WORK INSTRUCTIONS: In the entries that follow, find each line with the word "failures" and copy it.

INFORMATION GIVEN:
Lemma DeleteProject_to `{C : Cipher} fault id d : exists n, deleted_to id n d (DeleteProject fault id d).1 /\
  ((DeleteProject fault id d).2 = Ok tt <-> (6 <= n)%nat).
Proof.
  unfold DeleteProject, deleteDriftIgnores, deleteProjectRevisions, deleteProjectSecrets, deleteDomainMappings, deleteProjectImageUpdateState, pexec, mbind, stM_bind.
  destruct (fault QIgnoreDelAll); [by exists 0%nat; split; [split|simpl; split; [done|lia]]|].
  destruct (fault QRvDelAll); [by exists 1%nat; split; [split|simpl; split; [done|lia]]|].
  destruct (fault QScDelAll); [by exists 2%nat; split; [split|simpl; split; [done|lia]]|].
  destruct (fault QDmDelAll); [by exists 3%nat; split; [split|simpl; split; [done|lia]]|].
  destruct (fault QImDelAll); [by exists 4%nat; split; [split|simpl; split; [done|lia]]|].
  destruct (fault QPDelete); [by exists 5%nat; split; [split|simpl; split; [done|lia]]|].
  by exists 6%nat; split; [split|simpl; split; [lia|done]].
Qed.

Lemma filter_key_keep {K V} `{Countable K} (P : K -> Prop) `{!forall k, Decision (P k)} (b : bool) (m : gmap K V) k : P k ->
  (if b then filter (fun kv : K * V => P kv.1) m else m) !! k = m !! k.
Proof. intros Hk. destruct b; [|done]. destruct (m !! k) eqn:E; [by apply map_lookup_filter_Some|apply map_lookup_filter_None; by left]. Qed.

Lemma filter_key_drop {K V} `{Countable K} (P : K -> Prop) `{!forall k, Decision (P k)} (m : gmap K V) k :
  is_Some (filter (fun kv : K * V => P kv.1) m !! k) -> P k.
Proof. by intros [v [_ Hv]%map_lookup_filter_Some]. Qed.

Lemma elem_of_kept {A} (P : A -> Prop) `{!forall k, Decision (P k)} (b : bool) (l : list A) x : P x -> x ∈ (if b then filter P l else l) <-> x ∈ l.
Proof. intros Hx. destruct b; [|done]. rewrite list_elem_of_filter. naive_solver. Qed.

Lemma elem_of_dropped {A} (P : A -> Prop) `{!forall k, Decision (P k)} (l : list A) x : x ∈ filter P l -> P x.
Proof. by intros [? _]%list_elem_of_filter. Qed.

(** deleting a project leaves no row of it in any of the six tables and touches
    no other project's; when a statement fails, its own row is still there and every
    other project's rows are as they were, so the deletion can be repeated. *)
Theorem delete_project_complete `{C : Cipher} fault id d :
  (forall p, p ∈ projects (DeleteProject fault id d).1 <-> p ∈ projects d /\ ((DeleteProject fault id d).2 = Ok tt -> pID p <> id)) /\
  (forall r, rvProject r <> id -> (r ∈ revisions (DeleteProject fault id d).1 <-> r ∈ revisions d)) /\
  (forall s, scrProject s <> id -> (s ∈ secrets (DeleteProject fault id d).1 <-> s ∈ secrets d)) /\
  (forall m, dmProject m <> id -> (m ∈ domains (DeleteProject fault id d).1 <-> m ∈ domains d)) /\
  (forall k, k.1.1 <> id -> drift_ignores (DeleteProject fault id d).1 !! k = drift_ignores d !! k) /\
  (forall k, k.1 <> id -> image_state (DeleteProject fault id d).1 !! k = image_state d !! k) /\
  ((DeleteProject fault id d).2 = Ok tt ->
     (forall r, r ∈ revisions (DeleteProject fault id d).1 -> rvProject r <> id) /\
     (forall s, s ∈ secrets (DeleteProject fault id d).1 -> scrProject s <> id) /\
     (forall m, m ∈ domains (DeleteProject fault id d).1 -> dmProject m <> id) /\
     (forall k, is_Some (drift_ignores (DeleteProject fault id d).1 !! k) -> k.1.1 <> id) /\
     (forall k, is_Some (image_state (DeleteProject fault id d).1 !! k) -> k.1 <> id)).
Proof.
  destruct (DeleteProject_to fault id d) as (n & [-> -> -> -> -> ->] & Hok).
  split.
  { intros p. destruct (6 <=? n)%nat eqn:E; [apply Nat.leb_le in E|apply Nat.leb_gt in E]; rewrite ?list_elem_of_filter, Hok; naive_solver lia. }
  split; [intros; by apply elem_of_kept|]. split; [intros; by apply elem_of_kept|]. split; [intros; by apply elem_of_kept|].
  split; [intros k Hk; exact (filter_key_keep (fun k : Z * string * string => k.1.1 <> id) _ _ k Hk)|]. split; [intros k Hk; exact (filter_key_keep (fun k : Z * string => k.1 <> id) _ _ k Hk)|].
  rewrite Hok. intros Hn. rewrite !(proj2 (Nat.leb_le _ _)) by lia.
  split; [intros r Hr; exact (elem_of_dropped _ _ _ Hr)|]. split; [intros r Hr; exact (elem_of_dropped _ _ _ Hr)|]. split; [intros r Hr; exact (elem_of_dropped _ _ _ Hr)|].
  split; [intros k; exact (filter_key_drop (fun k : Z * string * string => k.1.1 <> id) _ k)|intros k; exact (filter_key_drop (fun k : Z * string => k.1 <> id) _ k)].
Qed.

==

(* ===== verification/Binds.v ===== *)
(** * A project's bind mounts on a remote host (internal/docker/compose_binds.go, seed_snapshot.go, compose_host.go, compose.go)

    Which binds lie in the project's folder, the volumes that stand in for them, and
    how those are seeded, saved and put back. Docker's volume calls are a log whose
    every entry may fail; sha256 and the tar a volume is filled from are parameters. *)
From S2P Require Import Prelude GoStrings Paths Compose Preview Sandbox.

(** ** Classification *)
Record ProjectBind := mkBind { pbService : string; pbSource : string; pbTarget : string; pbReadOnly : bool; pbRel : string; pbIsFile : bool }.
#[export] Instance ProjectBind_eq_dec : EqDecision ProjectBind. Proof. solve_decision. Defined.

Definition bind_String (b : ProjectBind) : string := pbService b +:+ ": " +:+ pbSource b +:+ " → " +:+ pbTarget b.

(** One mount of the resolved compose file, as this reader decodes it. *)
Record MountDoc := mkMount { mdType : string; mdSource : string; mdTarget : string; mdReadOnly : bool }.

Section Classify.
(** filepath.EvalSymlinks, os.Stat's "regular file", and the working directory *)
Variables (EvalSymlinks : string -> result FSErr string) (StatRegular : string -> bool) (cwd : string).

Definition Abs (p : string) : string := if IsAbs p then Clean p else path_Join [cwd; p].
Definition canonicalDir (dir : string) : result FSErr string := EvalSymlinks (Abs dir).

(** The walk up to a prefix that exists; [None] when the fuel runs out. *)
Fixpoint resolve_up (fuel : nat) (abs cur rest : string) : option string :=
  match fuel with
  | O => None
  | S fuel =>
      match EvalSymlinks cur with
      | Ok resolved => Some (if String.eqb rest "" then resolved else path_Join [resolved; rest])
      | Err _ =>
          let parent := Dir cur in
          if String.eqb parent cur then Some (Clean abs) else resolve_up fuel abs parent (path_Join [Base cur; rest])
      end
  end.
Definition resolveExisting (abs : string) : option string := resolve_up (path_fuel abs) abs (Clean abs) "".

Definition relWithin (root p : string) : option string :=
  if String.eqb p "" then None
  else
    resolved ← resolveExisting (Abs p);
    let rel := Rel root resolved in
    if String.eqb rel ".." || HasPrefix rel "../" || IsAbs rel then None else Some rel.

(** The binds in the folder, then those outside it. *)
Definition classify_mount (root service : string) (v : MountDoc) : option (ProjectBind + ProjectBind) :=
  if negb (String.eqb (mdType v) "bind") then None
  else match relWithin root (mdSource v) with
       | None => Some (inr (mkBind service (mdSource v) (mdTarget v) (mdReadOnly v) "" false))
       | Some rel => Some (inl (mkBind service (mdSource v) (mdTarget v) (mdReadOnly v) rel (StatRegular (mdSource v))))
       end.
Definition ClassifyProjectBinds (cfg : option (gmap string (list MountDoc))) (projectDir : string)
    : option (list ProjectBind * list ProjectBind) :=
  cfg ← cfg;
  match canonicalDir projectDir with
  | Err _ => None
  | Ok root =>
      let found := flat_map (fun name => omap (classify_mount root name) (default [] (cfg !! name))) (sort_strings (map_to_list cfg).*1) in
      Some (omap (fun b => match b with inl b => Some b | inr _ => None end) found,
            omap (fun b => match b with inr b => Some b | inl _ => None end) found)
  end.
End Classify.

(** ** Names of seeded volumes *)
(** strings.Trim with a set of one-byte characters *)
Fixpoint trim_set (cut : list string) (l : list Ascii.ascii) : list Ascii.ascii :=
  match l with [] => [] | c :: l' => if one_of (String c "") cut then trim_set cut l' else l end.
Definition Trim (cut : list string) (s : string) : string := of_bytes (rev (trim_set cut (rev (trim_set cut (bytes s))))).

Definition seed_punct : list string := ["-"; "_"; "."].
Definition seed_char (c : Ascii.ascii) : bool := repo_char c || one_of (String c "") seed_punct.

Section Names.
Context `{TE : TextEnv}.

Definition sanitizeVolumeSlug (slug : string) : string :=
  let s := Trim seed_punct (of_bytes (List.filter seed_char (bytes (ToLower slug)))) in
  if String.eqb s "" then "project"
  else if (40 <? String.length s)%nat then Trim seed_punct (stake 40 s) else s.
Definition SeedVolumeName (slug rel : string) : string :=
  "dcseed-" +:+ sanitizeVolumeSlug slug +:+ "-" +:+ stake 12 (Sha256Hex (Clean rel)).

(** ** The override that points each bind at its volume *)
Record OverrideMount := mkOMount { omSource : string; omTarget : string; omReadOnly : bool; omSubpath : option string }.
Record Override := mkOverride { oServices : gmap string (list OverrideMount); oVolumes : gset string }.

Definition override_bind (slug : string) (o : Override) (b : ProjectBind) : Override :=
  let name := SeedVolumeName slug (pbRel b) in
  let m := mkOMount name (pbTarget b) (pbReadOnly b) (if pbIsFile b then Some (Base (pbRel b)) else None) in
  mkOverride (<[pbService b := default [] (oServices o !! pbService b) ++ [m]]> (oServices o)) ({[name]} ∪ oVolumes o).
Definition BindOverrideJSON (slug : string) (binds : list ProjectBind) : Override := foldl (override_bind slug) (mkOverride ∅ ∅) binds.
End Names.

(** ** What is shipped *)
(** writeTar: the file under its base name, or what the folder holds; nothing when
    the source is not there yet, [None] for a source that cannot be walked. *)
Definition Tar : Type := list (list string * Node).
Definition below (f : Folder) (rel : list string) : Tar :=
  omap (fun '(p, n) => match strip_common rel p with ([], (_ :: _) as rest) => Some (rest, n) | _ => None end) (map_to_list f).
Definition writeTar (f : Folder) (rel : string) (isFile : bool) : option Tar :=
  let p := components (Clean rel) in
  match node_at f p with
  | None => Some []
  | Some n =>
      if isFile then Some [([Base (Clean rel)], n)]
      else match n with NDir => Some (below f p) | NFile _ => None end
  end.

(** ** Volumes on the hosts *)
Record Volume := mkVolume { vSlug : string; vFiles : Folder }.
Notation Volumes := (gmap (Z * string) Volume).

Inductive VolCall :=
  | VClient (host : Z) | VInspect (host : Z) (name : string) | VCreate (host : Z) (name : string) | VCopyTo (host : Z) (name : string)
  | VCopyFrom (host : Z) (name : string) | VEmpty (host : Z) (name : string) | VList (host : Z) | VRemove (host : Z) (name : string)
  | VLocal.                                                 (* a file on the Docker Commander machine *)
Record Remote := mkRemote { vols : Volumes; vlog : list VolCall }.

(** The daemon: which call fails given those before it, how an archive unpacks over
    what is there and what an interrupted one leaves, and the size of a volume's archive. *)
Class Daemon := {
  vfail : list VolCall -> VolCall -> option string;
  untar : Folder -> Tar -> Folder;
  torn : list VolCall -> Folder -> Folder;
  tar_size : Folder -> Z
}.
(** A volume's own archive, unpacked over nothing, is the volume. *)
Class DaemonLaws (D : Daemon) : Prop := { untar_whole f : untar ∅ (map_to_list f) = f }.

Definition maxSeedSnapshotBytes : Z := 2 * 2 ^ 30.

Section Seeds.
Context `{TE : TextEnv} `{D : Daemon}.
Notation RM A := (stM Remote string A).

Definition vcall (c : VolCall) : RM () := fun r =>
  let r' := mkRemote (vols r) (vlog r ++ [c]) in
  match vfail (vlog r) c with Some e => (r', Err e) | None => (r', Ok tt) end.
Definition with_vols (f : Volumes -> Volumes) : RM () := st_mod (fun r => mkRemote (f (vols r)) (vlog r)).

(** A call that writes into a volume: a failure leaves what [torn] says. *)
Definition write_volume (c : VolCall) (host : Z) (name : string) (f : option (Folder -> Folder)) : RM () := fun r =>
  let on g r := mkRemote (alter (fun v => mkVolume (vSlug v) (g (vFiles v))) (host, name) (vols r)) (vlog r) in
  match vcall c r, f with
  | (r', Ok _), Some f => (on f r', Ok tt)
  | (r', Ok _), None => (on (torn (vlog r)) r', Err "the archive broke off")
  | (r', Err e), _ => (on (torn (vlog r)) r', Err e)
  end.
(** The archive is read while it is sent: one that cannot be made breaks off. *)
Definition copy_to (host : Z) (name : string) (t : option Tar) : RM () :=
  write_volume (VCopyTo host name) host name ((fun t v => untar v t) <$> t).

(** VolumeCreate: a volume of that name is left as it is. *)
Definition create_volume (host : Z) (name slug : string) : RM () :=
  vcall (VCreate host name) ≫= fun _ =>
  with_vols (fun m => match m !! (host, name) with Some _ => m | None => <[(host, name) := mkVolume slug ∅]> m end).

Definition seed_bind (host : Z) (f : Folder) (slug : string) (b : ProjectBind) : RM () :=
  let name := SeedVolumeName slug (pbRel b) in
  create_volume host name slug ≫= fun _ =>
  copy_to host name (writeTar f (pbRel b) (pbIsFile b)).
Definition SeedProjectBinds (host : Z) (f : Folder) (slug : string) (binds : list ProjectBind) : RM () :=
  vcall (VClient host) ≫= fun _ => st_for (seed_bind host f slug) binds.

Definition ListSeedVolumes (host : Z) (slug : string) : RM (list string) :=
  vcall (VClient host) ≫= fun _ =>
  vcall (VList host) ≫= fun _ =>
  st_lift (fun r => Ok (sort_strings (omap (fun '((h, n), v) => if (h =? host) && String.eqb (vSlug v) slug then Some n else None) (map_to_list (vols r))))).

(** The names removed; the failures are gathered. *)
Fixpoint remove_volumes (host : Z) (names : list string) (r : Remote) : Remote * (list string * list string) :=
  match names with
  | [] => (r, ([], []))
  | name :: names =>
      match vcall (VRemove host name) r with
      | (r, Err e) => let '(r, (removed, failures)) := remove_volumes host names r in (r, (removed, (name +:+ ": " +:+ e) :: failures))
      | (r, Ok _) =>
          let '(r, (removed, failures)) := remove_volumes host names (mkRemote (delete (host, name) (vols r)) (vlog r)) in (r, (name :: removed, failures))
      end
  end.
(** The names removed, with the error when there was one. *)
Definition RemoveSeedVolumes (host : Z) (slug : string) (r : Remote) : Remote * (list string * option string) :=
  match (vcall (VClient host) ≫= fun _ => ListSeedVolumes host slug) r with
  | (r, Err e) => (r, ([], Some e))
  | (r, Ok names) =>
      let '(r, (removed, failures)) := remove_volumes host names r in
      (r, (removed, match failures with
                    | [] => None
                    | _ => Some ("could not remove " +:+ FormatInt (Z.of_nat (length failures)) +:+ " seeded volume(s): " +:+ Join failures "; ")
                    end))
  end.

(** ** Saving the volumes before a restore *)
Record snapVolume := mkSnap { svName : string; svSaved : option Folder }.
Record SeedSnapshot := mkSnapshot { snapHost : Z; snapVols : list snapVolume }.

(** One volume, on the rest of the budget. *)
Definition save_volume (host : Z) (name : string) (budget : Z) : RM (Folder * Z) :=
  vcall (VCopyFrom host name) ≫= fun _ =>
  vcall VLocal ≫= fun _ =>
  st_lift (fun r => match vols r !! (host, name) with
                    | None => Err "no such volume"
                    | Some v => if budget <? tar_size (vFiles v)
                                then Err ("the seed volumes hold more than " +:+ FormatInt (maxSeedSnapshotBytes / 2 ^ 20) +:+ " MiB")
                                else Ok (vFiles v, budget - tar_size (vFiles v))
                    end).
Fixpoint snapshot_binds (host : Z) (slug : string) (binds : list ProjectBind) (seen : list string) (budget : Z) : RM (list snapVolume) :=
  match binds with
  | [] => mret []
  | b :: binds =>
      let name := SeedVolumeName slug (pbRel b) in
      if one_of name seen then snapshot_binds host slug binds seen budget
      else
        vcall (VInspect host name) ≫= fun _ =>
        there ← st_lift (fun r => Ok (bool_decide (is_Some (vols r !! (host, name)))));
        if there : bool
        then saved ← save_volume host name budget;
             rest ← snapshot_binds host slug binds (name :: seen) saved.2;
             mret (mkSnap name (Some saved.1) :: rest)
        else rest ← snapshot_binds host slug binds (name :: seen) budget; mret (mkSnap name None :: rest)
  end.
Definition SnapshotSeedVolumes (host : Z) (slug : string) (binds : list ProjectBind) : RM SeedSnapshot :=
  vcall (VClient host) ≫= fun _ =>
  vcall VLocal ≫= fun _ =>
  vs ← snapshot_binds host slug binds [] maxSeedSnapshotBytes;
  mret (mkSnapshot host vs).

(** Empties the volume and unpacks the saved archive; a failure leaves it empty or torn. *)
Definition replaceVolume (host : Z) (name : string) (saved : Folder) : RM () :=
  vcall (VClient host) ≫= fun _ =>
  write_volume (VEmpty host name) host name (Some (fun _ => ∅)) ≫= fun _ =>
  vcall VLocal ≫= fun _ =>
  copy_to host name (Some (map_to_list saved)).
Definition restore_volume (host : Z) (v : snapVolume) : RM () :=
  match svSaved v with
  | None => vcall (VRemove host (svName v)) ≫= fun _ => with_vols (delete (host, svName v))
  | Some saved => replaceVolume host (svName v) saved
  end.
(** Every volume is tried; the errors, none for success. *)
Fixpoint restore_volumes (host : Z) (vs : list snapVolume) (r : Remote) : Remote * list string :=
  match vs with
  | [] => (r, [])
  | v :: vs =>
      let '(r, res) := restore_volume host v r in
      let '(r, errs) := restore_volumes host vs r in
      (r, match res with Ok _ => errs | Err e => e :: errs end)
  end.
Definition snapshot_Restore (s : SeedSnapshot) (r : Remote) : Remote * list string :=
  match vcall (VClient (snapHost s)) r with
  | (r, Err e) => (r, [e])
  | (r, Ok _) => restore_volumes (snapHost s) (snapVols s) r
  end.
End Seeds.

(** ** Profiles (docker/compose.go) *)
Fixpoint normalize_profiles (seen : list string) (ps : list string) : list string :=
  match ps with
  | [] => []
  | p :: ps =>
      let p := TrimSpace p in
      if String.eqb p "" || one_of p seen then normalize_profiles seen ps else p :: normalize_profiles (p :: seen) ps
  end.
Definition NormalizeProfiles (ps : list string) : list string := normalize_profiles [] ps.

SOLUTION TO THE PROBLEM:
(** The names removed; the failures are gathered. *)
      | (r, Err e) => let '(r, (removed, failures)) := remove_volumes host names r in (r, (removed, (name +:+ ": " +:+ e) :: failures))
          let '(r, (removed, failures)) := remove_volumes host names (mkRemote (delete (host, name) (vols r)) (vlog r)) in (r, (name :: removed, failures))
      let '(r, (removed, failures)) := remove_volumes host names r in
      (r, (removed, match failures with
                    | _ => Some ("could not remove " +:+ FormatInt (Z.of_nat (length failures)) +:+ " seeded volume(s): " +:+ Join failures "; ")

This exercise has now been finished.